Shane wasn’t scheduled to be at work at the time and was able to “sit there and pin things together. That was his whole job,” Lianne said. “I cut everything. I prewashed everything. I spent the next couple of hours ironing (the fabric), cutting it and setting it up.”

Lianne said she ended up spending 18 hours a day sewing the masks. Within three days the 200 masks were completed. “But they hadn’t even gone out the door yet to her and other people had already said, ‘Hey, we heard you’re doing masks. Can we get on this revolving list?’” Lianne said. “This list is now seven pages long of individual people (and) businesses that have been asking for masks.”

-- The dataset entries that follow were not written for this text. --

Definition recorded_ok (m : Monitor) : bool := match mon_check m with Ok r => cr_ok r | Err _ => false end.

Definition stored (fault : option Fault) : bool := match fault with Some (NotStored _) => false | _ => true end.

Lemma run_one_beats fault m now b :
  let '(r, b') := run_one fault m now b in
  (forall k, k.1 <> mon_key m -> beats b' !! k = beats b !! k)
  /\ (stored fault = true -> exists x, beats b' !! (mon_key m, minute_of now) = Some x /\ hb_ok x = recorded_ok m
        /\ (length (hb_note x) <= 255)%nat /\ (hb_ok x = true -> hb_note x = [])
        /\ hb_maintenance x = is_in_maintenance (minute_of now) (mon_key m) b)
  /\ (stored fault = false -> b' = b).
Proof.
  assert (forall k b0, beats (ensure_epoch k b0) = beats b0) as He.
  { intros k b0. unfold ensure_epoch. destruct (epochs b0 !! k); [done|]. by destruct (oldest_beat k b0). }
  assert (forall fault', stored fault' = true -> let '(r, b') := run_one fault' m now b in
    exists x, beats b' = <[(mon_key m, minute_of now) := x]> (beats b) /\ hb_ok x = recorded_ok m
      /\ (length (hb_note x) <= 255)%nat /\ (hb_ok x = true -> hb_note x = [])
      /\ hb_maintenance x = is_in_maintenance (minute_of now) (mon_key m) b) as Hall.
  { intros [[text|text]|] Hs; [done| |]; unfold run_one, run_monitor_check, recorded_ok;
      destruct (mon_check m) as [[ok ms note]|text']; cbn; rewrite He; cbn; eexists; (split; [done|]); cbn;
      (split; [done|]); split_and!; try done; try (destruct ok; cbn [length]; [lia|]); rewrite ?length_take; try lia; by destruct ok. }
  destruct (run_one fault m now b) as [r b'] eqn:E. split_and!.
  - intros k Hk. destruct (stored fault) eqn:Hs.
    + specialize (Hall fault Hs). rewrite E in Hall. destruct Hall as (x & -> & _). rewrite lookup_insert_ne; [done|].
      intros <-. by apply Hk.
    + destruct fault as [[text|text]|]; try done. cbn in E. by injection E as <- <-.
  - intros Hs. specialize (Hall fault Hs). rewrite E in Hall. destruct Hall as (x & -> & H). exists x.
    by rewrite lookup_insert_eq.
  - intros Hs. destruct fault as [[text|text]|]; try done. cbn in E. by injection E as <- <-.
Qed.

Definition due_key (x : Monitor * Z * option Fault) : pystr := mon_key x.1.1.

(** A pass over the monitors reports on each that is not orphaned, once and in
    order, and leaves its beat of the minute, whatever the checks of the
    others do: a check that raises is a failure with at most 255 characters
    of its message, a database that fails for one monitor costs that
    monitor's beat at most, and an orphan or another minute is not touched. *)
Theorem every_monitor_reports due b :
  NoDup (due_key <$> due) ->
  let '(results, b') := run_all_monitors due b in
  results.*1 = due_key <$> List.filter (fun x => negb (mon_orphaned x.1.1)) due
  /\ (forall m now fault, (m, now, fault) ∈ due -> mon_orphaned m = false -> stored fault = true ->
        exists x, beats b' !! (mon_key m, minute_of now) = Some x /\ hb_ok x = recorded_ok m
          /\ (length (hb_note x) <= 255)%nat /\ (hb_ok x = true -> hb_note x = []))
  /\ (forall k, (forall m now fault, (m, now, fault) ∈ due -> mon_key m = k.1 -> mon_orphaned m = true \/ stored fault = false) ->
        beats b' !! k = beats b !! k).
Proof.
  revert b. induction due as [|[[m now] fault] due IH]; intros b Hnd; cbn [run_all_monitors].
  { split_and!; [done|by intros m now fault ?%elem_of_nil|done]. }
  cbn [fmap list_fmap] in Hnd. apply NoDup_cons in Hnd as [Hno Hnd].
  assert (forall m' now' fault', (m', now', fault') ∈ due -> mon_key m' <> mon_key m) as Hother.
  { intros m' now' fault' Hin E. apply Hno. apply list_elem_of_fmap. by exists (m', now', fault'). }
  destruct (mon_orphaned m) eqn:Eo.
  - specialize (IH b Hnd). destruct (run_all_monitors due b) as [rs b2]. destruct IH as (Hk & Hb & Ho).
    cbn [List.filter fst]. rewrite Eo. split_and!; [done| |].
    + intros m' now' fault' [[= -> -> ->]|Hin]%elem_of_cons Ho' Hs; [congruence|by eapply Hb].
    + intros k Hk'. apply Ho. intros m' now' fault' Hin. apply (Hk' m' now' fault'). by apply list_elem_of_further.
  - pose proof (run_one_beats fault m now b) as H1. destruct (run_one fault m now b) as [r b1].
    destruct H1 as (H1 & H2 & H3). specialize (IH b1 Hnd). destruct (run_all_monitors due b1) as [rs b2].
    destruct IH as (Hk & Hb & Ho). cbn [List.filter fst]. rewrite Eo. cbn [negb fmap list_fmap]. split_and!.
    + rewrite dict_update_new; [cbn; by rewrite Hk|]. cbn. rewrite Hk. apply NoDup_cons. split.
      * intros (m' & Hm' & Hin)%list_elem_of_fmap. apply Hno, list_elem_of_fmap. exists m'. split; [done|].
        by apply list_elem_of_In, filter_In, proj1, list_elem_of_In in Hin.
      * eapply sublist_NoDup; [exact Hnd|]. apply fmap_sublist. clear. induction due as [|x due IH]; [done|]. cbn.
        destruct (negb (mon_orphaned x.1.1)); by constructor.
    + intros m' now' fault' [[= -> -> ->]|Hin]%elem_of_cons Ho' Hs; [|by eapply Hb].
      destruct (H2 Hs) as (x & Hx & A & B & C & _). exists x. split; [|done]. rewrite Ho; [done|].
      intros m' now' fault' Hin E. by destruct (Hother _ _ _ Hin E).
    + intros k Hk'. rewrite Ho.
      * destruct (decide (k.1 = mon_key m)) as [E|]; [|by apply H1].
        destruct (Hk' m now fault) as [?|Hs]; [apply list_elem_of_here|done|congruence|]. by rewrite H3.
      * intros m' now' fault' Hin. apply (Hk' m' now' fault'). by apply list_elem_of_further.
Qed.
End Runner.
(* ===== verification/RunbookService.v ===== *)
(** * apps/runbook/service.py: the one write path of the documents, and retention.py

    An operation takes the tables and returns its answer with the tables it
    leaves, or the exception it raises; [after_error] is what an exception
    leaves. [now] is the clock, and the [uid] of a new document is drawn by the
    caller. Strings that go into a column are taken to be encodable. *)
From stdpp Require Import sorting.
From S2P Require Import Prelude PyFloat PyStr Regex PyLib Tables Runbook.
Open Scope Z_scope.

(** ** service.py *)

(** What a [NotAuthorized] says may not be done. *)
Inductive Deed := EditDocument (name : pystr) | AddTo (slug : pystr) | MoveInto (slug : pystr) | Modify (slug : pystr).

Inductive Missing := NoDocument | NoVersion (n : Z) | NoAddress.

(** What an encoding error leaves behind: nothing, the file of a version that
    was opened for writing and so emptied, or a new document without a version. *)
Inductive Torn := Intact | Emptied (version : Z) | RowLeft (document : Document).

(** The service's errors, by what their messages are made of, and below them
    the exceptions no caller of the service expects. *)
Inductive SvcError :=
  | RunbookNotFound (slug : pystr)
  | SectionNotFound (section : option pystr) (slug : pystr)
  | DocumentNotFound (what : Missing)
  | DocumentAlreadyExists (slug key : pystr)
  | RunbookAlreadyExists (slug : pystr)
  | VersionConflict (expected head : Z)
  | DocumentLocked (name : pystr)
  | NotAuthorized (what : Deed)
  | SlugRequired
  | UnknownMode (mode : pystr)
  | NotEncodable (left : Torn)
  | NoHead
  | IntegrityError.
(* ===== verification/RunbookSound.v ===== *)
(** * What every write of the document service keeps true

    [sound] is the contract of the tables that the foreign keys, the unique
    columns and the denormalised head of a document promise: the head is the
    newest version of its document and the document's columns repeat it,
    numbers and addresses are unique, a section belongs to the runbook of its
    documents. Each way a service operation changes a table keeps it. *)
From stdpp Require Import sorting.
From S2P Require Import Prelude PyFloat PyStr Regex PyLib Tables Runbook RunbookService.
Open Scope Z_scope.

#[export] Instance filter_proper {A} (p : A -> bool) : Proper (Permutation ==> Permutation) (List.filter p).
Proof. intros l l'. induction 1; cbn; repeat case_match; eauto using Permutation; by constructor. Qed.

(** ** The contract *)

Definition slugs_unique (t : Table RunbookRow) : Prop :=
  forall pk rb pk' rb', rows t !! pk = Some rb -> rows t !! pk' = Some rb' -> rb_slug rb = rb_slug rb' -> pk = pk'.

Record sections_ok (rbs : Table RunbookRow) (secs : Table SectionRow) : Prop := {
  section_parent : forall s sec, rows secs !! s = Some sec -> is_Some (rows rbs !! sc_runbook sec);
  section_unique : forall s sec s' sec', rows secs !! s = Some sec -> rows secs !! s' = Some sec' ->
    sc_runbook sec = sc_runbook sec' -> sc_slug sec = sc_slug sec' -> s = s';
}.

(** Where a document is: in a runbook there is, and in a section of it. *)
Record placed (rbs : Table RunbookRow) (secs : Table SectionRow) (d : Document) : Prop := {
  in_a_runbook : forall r, dc_runbook d = Some r -> is_Some (rows rbs !! r);
  in_a_section : forall s, dc_section d = Some s ->
    exists sec, rows secs !! s = Some sec /\ dc_runbook d = Some (sc_runbook sec);
}.

Record documents_ok (rbs : Table RunbookRow) (secs : Table SectionRow) (docs : Table Document) : Prop := {
  doc_placed : forall pk d, rows docs !! pk = Some d -> placed rbs secs d;
  uid_unique : forall pk d pk' d', rows docs !! pk = Some d -> rows docs !! pk' = Some d' -> dc_uid d = dc_uid d' -> pk = pk';
  key_unique : forall pk d pk' d', rows docs !! pk = Some d -> rows docs !! pk' = Some d' -> same_place d d' = true -> pk = pk';
}.

(** The head of a document is its newest version, which its columns repeat; a
    document without a head has no version. *)
Definition heads (vs : Table DocumentVersion) (pk : Z) (d : Document) : Prop :=
  match dc_current d with
  | Some v => exists vn, rows vs !! v = Some vn /\ vn_document vn = pk /\ vn_number vn = dc_version d /\
                         vn_text vn = dc_text d /\
                         forall v' vn', rows vs !! v' = Some vn' -> vn_document vn' = pk -> vn_number vn' <= dc_version d
  | None => forall v' vn', rows vs !! v' = Some vn' -> vn_document vn' <> pk
  end.

Record versions_ok (docs : Table Document) (vs : Table DocumentVersion) : Prop := {
  doc_head : forall pk d, rows docs !! pk = Some d -> heads vs pk d;
  version_parent : forall v vn, rows vs !! v = Some vn -> is_Some (rows docs !! vn_document vn);
  number_unique : forall v vn v' vn', rows vs !! v = Some vn -> rows vs !! v' = Some vn' ->
    vn_document vn = vn_document vn' -> vn_number vn = vn_number vn' -> v = v';
  number_positive : forall v vn, rows vs !! v = Some vn -> 1 <= vn_number vn;
}.
(* ===== verification/RunbookSteps.v ===== *)
(** * The operations of the document service, as changes of one row at a time

    Every operation of service.py that succeeds is a chain of [change]s, each
    of them a change of the documents its caller may write, or of documents the
    operation made. What every change keeps, every sequence of operations
    keeps: the contract of the tables ([sound]), the identity of a document,
    and whatever the caller may not write. *)
From stdpp Require Import sorting relations.
From S2P Require Import Prelude PyFloat PyStr Regex PyLib Tables Runbook RunbookService RunbookSound.
Open Scope Z_scope.

(** ** Computations that may raise, inverted *)

Section Inversion.
Context {E A B : Type}.

Lemma bind_Ok (m : result E A) (f : A -> result E B) y : mbind f m = Ok y <-> exists x, m = Ok x /\ f x = Ok y.
Proof. destruct m; cbn; [naive_solver|]. split; [done|]. by intros (? & ? & _). Qed.

Lemma fmap_Ok (m : result E A) (f : A -> B) y : f <$> m = Ok y <-> exists x, m = Ok x /\ f x = y.
Proof. destruct m; cbn; [naive_solver|]. split; [done|]. by intros (? & ? & _). Qed.
End Inversion.

Lemma Ok_inj {E A} (x y : A) : @Ok E A x = Ok y -> x = y.
Proof. by intros [= ->]. Qed.

Lemma guard_Ok b e x : guard b e = Ok x <-> b = true.
Proof. destruct b, x; cbn; naive_solver. Qed.

Lemma found_Ok {A} (o : option A) e x : found o e = Ok x <-> o = Some x.
Proof. destruct o; cbn; naive_solver. Qed.

Lemma atomic_Ok {A} (r : result SvcError A) x : atomic r = Ok x <-> r = Ok x.
Proof. destruct r as [|e]; cbn; [done|]. split; [|done]. by destruct e as [| | | | | | | | | |[]| |]. Qed.

Ltac ok_step :=
  match goal with
  | H : mbind _ _ = Ok _ |- _ => apply bind_Ok in H as (? & ? & H)
  | H : _ <$> _ = Ok _ |- _ => apply fmap_Ok in H as (? & ? & H)
  | H : guard _ _ = Ok _ |- _ => apply guard_Ok in H
  | H : found _ _ = Ok _ |- _ => apply found_Ok in H
  | H : atomic _ = Ok _ |- _ => apply (proj1 (atomic_Ok _ _)) in H
  | H : Ok _ = Ok _ |- _ => apply Ok_inj in H; subst
  | H : (_, _) = (_, _) |- _ => apply pair_equal_spec in H as [? ?]; subst
  | H : Err _ = Ok _ |- _ => discriminate H
  | H : (let '(_, _) := ?x in _) = Ok _ |- _ => destruct x
  end.
Ltac ok_steps := repeat (ok_step; cbn [fst snd] in * ).

(** ** Changes *)

Section Changes.
(** The documents that may be touched. *)
Context (T : Z -> Prop).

Lianne served in the U.S. Army in the 1990s and co-owns the business with her husband, who retired from the Army in 2014 and currently is ALR Chapter 587’s director. To date, their effort has produced around 1,300 masks through well over 600 hours of work.

Lianne doesn’t charge for the masks. “Some (recipients) have brought us gift cards to buy more material, cash to buy more material and donations just so we could keep it going,” she said. “A friend, she works for a different nursing home, and she needed so many of the ones she was asking for to be a specific color. She saw the lights on in the garage when we were working late, and she sent dinner. And then she sent Frostys. And I was like, ‘You know, this is better than any paycheck right now.’”

The masks have been given out to health-care workers, individuals and anyone who needs them. “It just kept evolving,” Lianne said. “I just dropped 52 off at a chiropractor’s office so he can start allowing more patients in. His office is not corporate-owned. It’s not hospital-owned. It’s another mom-and-pop business.”

Lianne and Shane celebrated their 20th wedding anniversary on April 8. The couple spent the special occasion making masks, something Lianne said she’s committed to doing for as long as she can.

“I raised my hand. I took an oath to do everything I can to defend,” she said. “Just because I can’t see this (enemy) doesn’t mean I’m going to stop. When you serve so many years in the military, that part doesn’t leave you. Your oath never dies. So taking care of your community and all that, that comes first.”